(** *** Insertion *)

Lemma InsertData_spec cap pp d now T l : cs_repr T l -> universe (DataNameV d) ->
  exists T', InsertData (Z.of_nat cap) pp d now T = Ok T' /\ cs_repr T' (spec_insert cap (record_of pp d now) l) /\
    pit_same T T' /\ pits T' = pits T /\ pitExpiryQueue T' = pitExpiryQueue T.
Proof.
  intros HR Hu. set (r := record_of pp d now). unfold InsertData, spec_insert.
  pose proof (repr_mem T l (DataNameV d) HR Hu) as Hmem. change (r_name r) with (DataNameV d).
  destruct (csMap T !! Name_Hash (DataNameV d)) as [c|] eqn:Ec.
  - rewrite decide_True by (apply Hmem; by eexists).
    pose proof (proj2 Hmem ltac:(by eexists)) as (r0 & Hn & Hr0)%list_elem_of_fmap.
    destruct (repr_record_at T l r0 HR Hr0) as (c' & i & Ha & Hc & Hi & Hx & _). rewrite <- Hn in *.
    assert (c' = c) by congruence. subst c'.
    eexists. split; [done|]. split_and!; [|by split|done|done].
    change (without (DataNameV d) l ++ [r]) with (spec_use r l).
    rewrite Hn. apply (touch_repr T l r0 r c i); rewrite <- ?Hn; try done.
    + by rewrite lookup_alter_eq, Hx.
    + intros c' Hc'. by rewrite lookup_alter_ne.
  - rewrite decide_False by (intros [? ?]%Hmem; congruence).
    pose proof (fillTreeToPrefixEnc_ok (tree T) (DataNameV d) (repr_tree T l HR) Hu) as Hf.
    destruct (fillTreeToPrefixEnc (tree T) (DataNameV d)) as [tr node]. destruct Hf as (Htr & Hw & Hk & _).
    assert (Hnew : DataNameV d ∉ r_name <$> l) by (intros [? ?]%Hmem; congruence).
    pose proof (appended_repr T l tr node r HR Hu Hnew Hk Htr Hw) as HR1.
    pose proof (appended_pit T tr node r Hk Htr Hw) as HP1.
    change (mkPitCs _ _ _ _ _ _ _ _ _ _ _) with (appended T tr node r).
    destruct (EvictEntries_spec cap (length (queue (csReplacement (appended T tr node r)))) _ _ HR1) as (T' & HE & HR2 & HP2).
    { by rewrite <- (Forall2_length _ _ _ (repr_stored _ _ HR1)). }
    exists T'. destruct (EvictEntries_other _ _ _ _ HE) as [E1 E2].
    split_and!; [done| |by eapply pit_same_trans|by rewrite E1|by rewrite E2].
    rewrite length_app in HR2. cbn [length] in HR2. by replace (S (length l) - cap) with (length l + 1 - cap) by lia.
Qed.

(** With a negative capacity the insertion of a new name ends in a nil
    dereference. *)
Lemma InsertData_negative cap pp d now T l : cs_repr T l -> universe (DataNameV d) -> (cap < 0)%Z ->
  DataNameV d ∉ r_name <$> l -> InsertData cap pp d now T = Panic.
Proof.
  intros HR Hu Hc Hnew. unfold InsertData. pose proof (repr_mem T l (DataNameV d) HR Hu) as Hmem.
  destruct (csMap T !! Name_Hash (DataNameV d)) as [c|] eqn:Ec; [exfalso; apply Hnew, Hmem; by eexists|].
  pose proof (fillTreeToPrefixEnc_ok (tree T) (DataNameV d) (repr_tree T l HR) Hu) as Hf.
  destruct (fillTreeToPrefixEnc (tree T) (DataNameV d)) as [tr node]. destruct Hf as (Htr & Hw & Hk & _).
  pose proof (appended_repr T l tr node (record_of pp d now) HR Hu Hnew Hk Htr Hw) as HR1.
  change (mkPitCs _ _ _ _ _ _ _ _ _ _ _) with (appended T tr node (record_of pp d now)).
  by apply (EvictEntries_negative cap _ _ _ HR1).
Qed.

(** *** Lookup *)

Lemma acceptable_spec (m : gmap nat nameTreeCsEntry) c h i (int : Interest) now r :
  m !! c = Some (mkCsEntry h (r_stale r) (r_data r) i) ->
  acceptable m (MustBeFreshV int) now c = bool_decide (usable int now r).
Proof using Type.
  intros Hx. unfold acceptable. rewrite Hx. cbn. apply eq_true_iff_eq.
  rewrite bool_decide_eq_true, orb_true_iff, negb_true_iff, Z.ltb_lt. done.
Qed.

(** The entry a lookup returned stands for the record. *)
Definition returns (T : PitCsTree) (c : nat) (r : cs_record) : Prop :=
  exists i, css T !! c = Some (mkCsEntry (Name_Hash (r_name r)) (r_stale r) (r_data r) i).

Lemma cs_find_exact_spec order i now T l : cs_repr T l -> universe (NameV i) -> CanBePrefixV i = false ->
  let '(T', res) := FindMatchingDataFromCS order i now T in
  pit_same T T' /\ pits T' = pits T /\ pitExpiryQueue T' = pitExpiryQueue T /\
  match res with
  | Some c => exists r, r ∈ l /\ r_name r = NameV i /\ usable i now r /\ returns T' c r /\ cs_repr T' (spec_use r l)
  | None => T' = T /\ forall r, r ∈ l -> r_name r = NameV i -> ~ usable i now r
  end.
Proof.
  intros HR Hu Hcp. unfold FindMatchingDataFromCS. rewrite findExactMatchEntryEnc_spec by (done || by eapply repr_tree).
  rewrite Hcp. cbn [negb]. destruct (node_of (tree T) (NameV i)) as [node|] eqn:Ew.
  - rewrite (data_at_node _ _ _ (repr_tree T l HR) Ew). change (csEntry (cont (tree T) (NameV i))) with (cs_at T (NameV i)).
    destruct (cs_at T (NameV i)) as [c|] eqn:Ea.
    + destruct (repr_at_record T l _ c HR Ea) as (r & j & Hr & Hn & Hj & Hx).
      rewrite (acceptable_spec _ _ _ _ i now r Hx). rewrite Hx. destruct (bool_decide (usable i now r)) eqn:Eus.
      * apply bool_decide_eq_true in Eus. split_and!; [by split|done|done|]. exists r. split_and!; try done.
        { exists j. cbn. by rewrite Hn. }
        cbn [cs_index]. rewrite <- Hn in *. destruct (repr_record_at T l r HR Hr) as (c2 & i2 & Ha2 & Hc2 & Hi2 & Hx2 & _).
        assert (c2 = c) by congruence. subst c2. by apply (touch_repr T l r r c i2).
      * apply bool_decide_eq_false in Eus. split_and!; [by split|done..|]. intros r' Hr' Hn' Hus.
        apply Eus. destruct (repr_record_at T l r' HR Hr') as (c2 & i2 & Ha2 & Hc2 & Hi2 & Hx2 & _).
        rewrite Hn' in *. assert (c2 = c) by congruence. subst c2. rewrite Hx in Hx2. injection Hx2 as E1 E2 _.
        unfold usable in *. by rewrite E1.
    + split_and!; [by split|done..|]. intros r' Hr' Hn' _.
      destruct (repr_record_at T l r' HR Hr') as (c2 & i2 & Ha2 & _). rewrite Hn' in Ha2. congruence.
  - split_and!; [by split|done..|]. intros r' Hr' Hn' _.
    destruct (repr_record_at T l r' HR Hr') as (c2 & i2 & _ & _ & Hi2 & _). rewrite Hn' in Hi2. congruence.
Qed.

(** The search below a node finds an acceptable record if there is one. *)
Definition below (i : Interest) (now : Z) (n : Name) (l : list cs_record) (r : cs_record) : Prop :=
  r ∈ l /\ n `prefix_of` r_name r /\ usable i now r.

Lemma first_some_spec {A B} (f : A -> option B) l :
  match first_some f l with
  | Some y => exists x, x ∈ l /\ f x = Some y
  | None => forall x, x ∈ l -> f x = None
  end.
Proof using Type.
  induction l as [|x l IH]; cbn; [intros x Hx; by apply elem_of_nil in Hx|].
  destruct (f x) as [y|] eqn:E; [exists x; split; [by left|done]|].
  change ((fix loop (l : list A) : option B := match l with
    | [] => None | x :: l' => match f x with Some y => Some y | None => loop l' end end) l) with (first_some f l).
  destruct (first_some f l) as [y|].
  - destruct IH as (x' & Hx' & Hf). exists x'. split; [by right|done].
  - intros x' [->|Hx']%elem_of_cons; [done|by apply IH].
Qed.

(** Names below a node are as many levels as there are nodes. *)
Lemma node_depth_bound (T : arena node_data) n i : tree_ok T -> node_of T n = Some i -> length n < size (nodes T).
Proof.
  intros Hok Hw. pose proof (ok_struct T Hok) as Hs.
  set (path := omap (fun k => node_of T (take k n)) (seq 0 (S (length n)))).
  assert (Hp : forall k, is_Some (node_of T (take k n))) by (intros k; eapply walk_prefix; [done|apply prefix_take]).
  assert (Hlen : length path = S (length n)).
  { unfold path. rewrite <- (length_seq (S (length n)) 0) at 2. generalize (seq 0 (S (length n))) as ks.
    induction ks as [|k ks IH]; [done|]. cbn. destruct (Hp k) as [x ->]. cbn. by rewrite IH. }
  enough (length path <= size (nodes T)) by lia.
  apply (NoDup_reached_length used T path Hs).
  - unfold path. assert (Hks : NoDup (seq 0 (S (length n)))) by apply NoDup_seq.
    assert (Hb : forall k, k ∈ seq 0 (S (length n)) -> k <= length n) by (intros k ?%elem_of_seq; lia).
    revert Hks Hb. generalize (seq 0 (S (length n))) as ks. induction ks as [|k ks IH]; intros Hks Hb; [apply NoDup_nil_2|].
    apply NoDup_cons in Hks as [Hk Hks]. cbn. destruct (node_of T (take k n)) as [x|] eqn:Ex.
    + apply NoDup_cons. split; [|apply IH; [done|]; intros; apply Hb; by right].
      intros (k' & Hk' & Ex')%list_elem_of_omap. pose proof (node_inj T _ _ _ Hok Ex Ex') as E.
      apply (f_equal length) in E. rewrite !length_take in E.
      pose proof (Hb k ltac:(by left)). pose proof (Hb k' ltac:(by right)). assert (k = k') by lia. by subst.
    + apply IH; [done|]. intros; apply Hb; by right.
  - intros x (k & _ & Hk)%list_elem_of_omap. by exists (take k n).
Qed.
(** The expiry queue loses entries: an entry's [queueIndex] is the position
    its first push returned, later swaps in the heap do not change it and the
    position [Update] returns is dropped.  When Data for /b arrives, /b's
    expiration is set to now and its item moves to the front of the queue,
    where /a's [queueIndex] points; the next Interest for /a overwrites the
    item of /b.  The entry of /b, whose expiration time has passed, is in the
    PIT after every later update, and the expiration of /a is reported twice. *)
Lemma stale_queue_index_leaks :
  PQueue.contents (pitExpiryQueue ex_table) = [(1, 100%Z); (0, record_lifetime)] /\
  (exists p, pits ex_later !! 1 = Some p /\ expirationTime p = 100%Z) /\
  PQueue.contents (pitExpiryQueue ex_later) = [(0, record_lifetime); (0, (200 + record_lifetime)%Z)] /\
  (forall now, live (Update log_entry now ex_later []).1 1) /\
  (Update log_entry (2 * record_lifetime) ex_later []).2 =
    [([gc "a"], (200 + record_lifetime)%Z); ([gc "a"], (200 + record_lifetime)%Z)].
Proof.
  split; [vm_compute; reflexivity|]. split.
  { destruct (pits ex_later !! 1) as [p|] eqn:E; [|vm_compute in E; discriminate E].
    exists p. split; [done|]. vm_compute in E. by injection E as <-. }
  assert (Hc : PQueue.contents (pitExpiryQueue ex_later) = [(0, record_lifetime); (0, (200 + record_lifetime)%Z)])
    by (vm_compute; reflexivity).
  split; [done|]. split; [|vm_compute; reflexivity]. intros now.
  destruct (at_work_ok _ _ _ ex_later_at_work) as [Hok _ Hq]. unfold Update.
  pose proof (Update_loop_spec log_entry now _ ex_later [] Hok Hq (le_n _)) as Hu.
  destruct (Update_loop _ _ _ _ _) as [T' s']. destruct Hu as (_ & _ & _ & popped & Hperm & _ & _ & _ & _ & Hl).
  apply Hl. split.
  - assert (Ht : pitTokenMap ex_later !! 200%Z = Some 1) by (vm_compute; reflexivity).
    apply (pit_tokens _ Hok) in Ht as (p & ? & _). done.
  - intros ([e t] & E & Hin)%list_elem_of_fmap. cbn in E. subst e.
    assert (Hx : (1, t) ∈ PQueue.contents (pitExpiryQueue ex_later)) by (rewrite Hperm; apply elem_of_app; by left).
    rewrite Hc in Hx. rewrite !elem_of_cons in Hx. destruct Hx as [?|[?|Hx]]; [done|done|by apply elem_of_nil in Hx].
Qed.
(* ===== verification/Fw.v ===== *)
(** * The forwarding pipelines: fw/thread.go, strategy.go, bestroute.go,
      multicast.go, strategy-loader.go

    A forwarding thread owns its PIT-CS and dead nonce list and works on
    packets that it shares, by pointer, with the faces: [packets] is the store
    behind the pointers, [sent] the calls of [SendPacket] in order, each with
    the packet as it was at the call (the face reads the pointer later).  The
    tables shared between threads (faces, FIB and strategies, network regions)
    are read as they are during an event.  A run-time panic is [Panic].

    [now] is the clock of the event; [children_order], [face_order] are the
    iteration orders of Go maps; [sortSlice] is [sort.Slice] by cost. *)
From S2P Require Import Prelude.
From S2P Require Import Enc.
From S2P Require Import FibSpec.
From S2P Require DeadNonce.
From S2P Require Import Packet.
From S2P Require Import PitCs.

(** ** Data *)

Inductive Scope := Local | NonLocal.
Inductive LinkType := PointToPoint | MultiAccess | AdHoc.

#[export] Instance Scope_eq_dec : EqDecision Scope.
Proof. solve_decision. Defined.
#[export] Instance LinkType_eq_dec : EqDecision LinkType.
Proof. solve_decision. Defined.

(** What the thread asks a [dispatch.Face]. *)
Record Face := mkFace { FaceID : Z; face_scope : Scope; linkType : LinkType }.

Record Config := mkConfig {
  csAdmit : bool;
  csServe : bool;
  csCapacity : Z;
  deadNonceListLifetime : Z;
  fwQueueSize : nat }.

Inductive Strategy := BestRoute | Multicast.

#[export] Instance Strategy_eq_dec : EqDecision Strategy.
Proof. solve_decision. Defined.

Record Thread := mkThread {
  threadID : Z;
  pendingInterests : list nat;
  pendingDatas : list nat;
  pitCS : PitCsTree;
  deadNonceList : DeadNonce.DeadNonceList;
  NInInterests : Z;
  NInData : Z;
  NOutInterests : Z;
  NOutData : Z;
  NSatisfiedInterests : Z;
  NUnsatisfiedInterests : Z }.
(** From [w] to [w'] the Data at [pp] was sent to the downstreams [ds]. *)
Definition copied (pp : nat) (d : Data) (ds : list (Z * list byte)) (w w' : World) : Prop :=
  forall p, packets w !! pp = Some p -> Enc p = EncData d -> exists p' l,
    packets w' !! pp = Some p' /\ Enc p' = EncData d /\ PitToken p' = last_token (PitToken p) ds /\
    sent w' = sent w ++ l /\ copy_of <$> l = copies (PitToken p) ds /\
    Forall (fun s => send_ptr s = pp /\ Enc (send_packet s) = EncData d) l.

Lemma copied_same pp d w w' : packets w' = packets w -> sent w' = sent w -> copied pp d [] w w'.
Proof using Type. intros Ep Es p Hp He. exists p, []. rewrite Ep, Es, app_nil_r. by split_and!. Qed.

Lemma copied_trans pp d ds1 ds2 w w1 w2 : copied pp d ds1 w w1 -> copied pp d ds2 w1 w2 -> copied pp d (ds1 ++ ds2) w w2.
Proof using Type.
  intros C1 C2 p Hp He. destruct (C1 p Hp He) as (p1 & l1 & Hp1 & He1 & T1 & S1 & F1 & A1).
  destruct (C2 p1 Hp1 He1) as (p2 & l2 & Hp2 & He2 & T2 & S2 & F2 & A2). exists p2, (l1 ++ l2).
  rewrite T1 in T2, F2. split_and!; [done|done|by rewrite T2; unfold last_token; rewrite fold_left_app|by rewrite S2, S1, app_assoc| |by apply Forall_app].
  by rewrite fmap_app, F1, F2, copies_app.
Qed.

Lemma copied_before pp d ds w w0 w' : packets w0 = packets w -> sent w0 = sent w -> copied pp d ds w0 w' -> copied pp d ds w w'.
Proof using Type. intros Ep Es C. by apply (copied_trans pp d [] ds w w0); [apply copied_same|]. Qed.
Lemma copied_after pp d ds w w1 w' : packets w' = packets w1 -> sent w' = sent w1 -> copied pp d ds w w1 -> copied pp d ds w w'.
Proof using Type. intros Ep Es C. rewrite <- (app_nil_r ds). by eapply copied_trans; [exact C|apply copied_same]. Qed.

Lemma outgoing_data_copied pp id tok inFace d w w' : processOutgoingData faces pp id tok inFace w = Ok w' ->
  copied pp d (List.filter (may_go d) [(id, tok)]) w w'.
Proof using Type.
  intros E p Hp He. revert E. unfold processOutgoingData, may_go, deliverable, data_pkt, packet. rewrite Hp. cbn [List.filter fst outcome_bind].
  rewrite He. destruct (faces !! id) as [f|]; [|by intros [= <-]; apply (copied_same pp d w w)].
  assert (Hsend : SendPacket id pp (upd_packet pp (set_IncomingFaceID (Some inFace))
      (if 0 <? length tok then upd_packet pp (set_PitToken tok) (count 0 0 0 1 1 0 w) else count 0 0 0 1 1 0 w)) = Ok w' ->
    copied pp d [(id, tok)] w w').
  { unfold SendPacket, packet, upd_packet. intros E q Hq Hqe. assert (q = p) as -> by congruence.
    destruct tok as [|b tok]; cbn [length Nat.ltb Nat.leb packets count set_thread sent] in E;
      rewrite ?lookup_alter_eq, Hp in E; cbn in E; injection E as <-; cbn [packets sent];
      eexists _, [_]; (split; [rewrite ?lookup_alter_eq, Hp; reflexivity|]);
      (split_and!; [done|done|reflexivity|reflexivity|by apply Forall_singleton]). }
  destruct (face_scope f); cbn [outcome_bind].
  - rewrite bool_decide_true by done. intros E. exact (Hsend E p Hp He).
  - cbn [as_data outcome_bind]. destruct (is_localhost (DataNameV d)).
    + rewrite bool_decide_false by naive_solver. intros [= <-]. exact (copied_same pp d w w eq_refl eq_refl p Hp He).
    + rewrite bool_decide_true by done. intros E. exact (Hsend E p Hp He).
Qed.
(** An Interest satisfied from the Content Store is never forgotten: the
    pipeline returns before its expiration timer is set, so the PIT entry
    stays pending, without records and outside the expiry queue, after any
    later update. *)
Lemma cached_interest_never_expires :
  let w := cached_world in
  send_face <$> sent w = [10%Z] /\ live (table_of w) 0 /\
  (inRecords <$> pits (table_of w) !! 0) = Some ∅ /\ pitExpiryQueue (table_of w) = [] /\
  forall S (cb : nameTreePitEntry -> S -> S) now s, (Update cb now (table_of w) s).1 = table_of w.
Proof.
  cbn zeta. assert (Hq : pitExpiryQueue (table_of cached_world) = []) by (vm_compute; reflexivity).
  split; [vm_compute; reflexivity|]. split; [|split; [vm_compute; reflexivity|split; [done|]]].
  - assert (Hr : reached (F := FibStrategyTree) ex_config cached_world) by (apply after_reached; by vm_compute).
    destruct (reached_inv ex_config ltac:(vm_compute; discriminate) _ Hr) as [os HT].
    destruct (at_work_ok _ _ _ (tinv_work _ _ _ _ HT)) as [Hpit _ _].
    assert (Ht : pitTokenMap (table_of cached_world) !! 7%Z = Some 0) by (vm_compute; reflexivity).
    by apply (pit_tokens _ Hpit) in Ht as (p & ? & _).
  - intros S cb now s. unfold Update. by rewrite Hq.
Qed.

(** With several matching entries only the first one's nonces become dead:
    the loop reads the out-records of [pitEntries[0]] in every round, which
    are cleared in the first.  The nonce 1 that was sent out for /a is not
    in the dead nonce list after the Data, the nonce 2 of /a/x is. *)
Lemma multiple_match_loses_nonces :
  let w := after two_entries in
  let w' := world_of (on_data ex_config ex_env 300 2 w) in
  (outRecords <$> pits (table_of w) !! 0) ≫= (fun m => out_LatestEncNonce <$> m !! 21%Z) = Some 1%Z /\
  (outRecords <$> pits (table_of w) !! 1) ≫= (fun m => out_LatestEncNonce <$> m !! 21%Z) = Some 2%Z /\
  (outRecords <$> pits (table_of w') !! 0) = Some ∅ /\
  DeadNonce.Find (deadNonceList (thread w')) ax 1 = false /\
  DeadNonce.Find (deadNonceList (thread w')) [gc "a"] 1 = false /\
  DeadNonce.Find (deadNonceList (thread w')) ax 2 = true.
Proof. vm_compute. repeat split. Qed.
Lemma interest_forwarded_witness :
  exists w' e q, on_interest ex_config ex_env 100 [7%Z] 0 asked_world = Some (Ok w') /\
    pits (table_of w') !! e = Some q /\ send_face <$> sent w' = [21%Z] /\
    Forall (fun x => PitToken (send_packet x) = outgoing_token 0 (token q)) (sent w') /\
    exists r, inRecords q = {[10%Z := r]} /\ in_PitToken r = token_a.
Proof.
  destruct (interest_forwarded (F := FibTree.FibStrategyTree) ex_config ex_env 100 [7%Z] 0 asked_world asked
    (mkInterest ax false false None (Some 1%Z) None) 1 (mkFace 10 NonLocal PointToPoint))
    as (w' & e & q & old & r & s & l & E & _ & Hq & Hfr & Hin & (_ & _ & _ & Htok) & _ & Hs & S & D & Fl & _).
  - vm_compute. discriminate.
  - apply after_reached. by vm_compute.
  - exact ex_env_ok.
  - vm_compute. reflexivity.
  - split; [done|apply ref_universe|done| |done|done| | |done| |].
    + exists 10%Z. split; [reflexivity|vm_compute; reflexivity].
    + vm_compute. reflexivity.
    + intros e q face r Hk. by apply nothing_pending in Hk.
    + right. exists 7%Z. split; [by left|vm_compute; reflexivity].
    + right. right. exists []. split; [by split; [constructor|vm_compute; reflexivity]|]. intros r Hr. by apply elem_of_nil in Hr.
  - assert (Ew : Some (Ok w') = on_interest ex_config ex_env 100 [7%Z] 0 asked_world) by (symmetry; exact E).
    assert (Eold : old = ∅) by (destruct Hfr as [(e0 & q0 & Hk & _)|[_ ->]]; [by apply nothing_pending in Hk|done]). subst old.
    assert (Es : send_face <$> sent w' = [21%Z]) by (clear -Ew; vm_compute in Ew; injection Ew as ->; reflexivity).
    exists w', e, q. split; [exact E|]. split; [exact Hq|]. split; [exact Es|]. rewrite S. change (sent asked_world) with (@nil send). split.
    + eapply Forall_impl; [exact Fl|]. intros x (_ & _ & Hx & _). exact Hx.
    + exists r. split; [rewrite Hin; reflexivity|]. rewrite Htok. reflexivity.
Defined.

End ExchangeExamples.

* * *

EXERCISE BRIEF: After locating the line with "Inductive Scope := Local | NonLocal." in the material above, return it and each line after it exactly, ending at the line with "Proof using Type. intros Ep Es p".

ANSWER BOX:
Inductive Scope := Local | NonLocal.
Inductive LinkType := PointToPoint | MultiAccess | AdHoc.

#[export] Instance Scope_eq_dec : EqDecision Scope.
Proof. solve_decision. Defined.
#[export] Instance LinkType_eq_dec : EqDecision LinkType.
Proof. solve_decision. Defined.

(** What the thread asks a [dispatch.Face]. *)
Record Face := mkFace { FaceID : Z; face_scope : Scope; linkType : LinkType }.

Record Config := mkConfig {
  csAdmit : bool;
  csServe : bool;
  csCapacity : Z;
  deadNonceListLifetime : Z;
  fwQueueSize : nat }.

Inductive Strategy := BestRoute | Multicast.

#[export] Instance Strategy_eq_dec : EqDecision Strategy.
Proof. solve_decision. Defined.

Record Thread := mkThread {
  threadID : Z;
  pendingInterests : list nat;
  pendingDatas : list nat;
  pitCS : PitCsTree;
  deadNonceList : DeadNonce.DeadNonceList;
  NInInterests : Z;
  NInData : Z;
  NOutInterests : Z;
  NOutData : Z;
  NSatisfiedInterests : Z;
  NUnsatisfiedInterests : Z }.
(** From [w] to [w'] the Data at [pp] was sent to the downstreams [ds]. *)
Definition copied (pp : nat) (d : Data) (ds : list (Z * list byte)) (w w' : World) : Prop :=
  forall p, packets w !! pp = Some p -> Enc p = EncData d -> exists p' l,
    packets w' !! pp = Some p' /\ Enc p' = EncData d /\ PitToken p' = last_token (PitToken p) ds /\
    sent w' = sent w ++ l /\ copy_of <$> l = copies (PitToken p) ds /\
    Forall (fun s => send_ptr s = pp /\ Enc (send_packet s) = EncData d) l.

Lemma copied_same pp d w w' : packets w' = packets w -> sent w' = sent w -> copied pp d [] w w'.
Proof using Type. intros Ep Es p Hp He. exists p, []. rewrite Ep, Es, app_nil_r. by split_and!. Qed.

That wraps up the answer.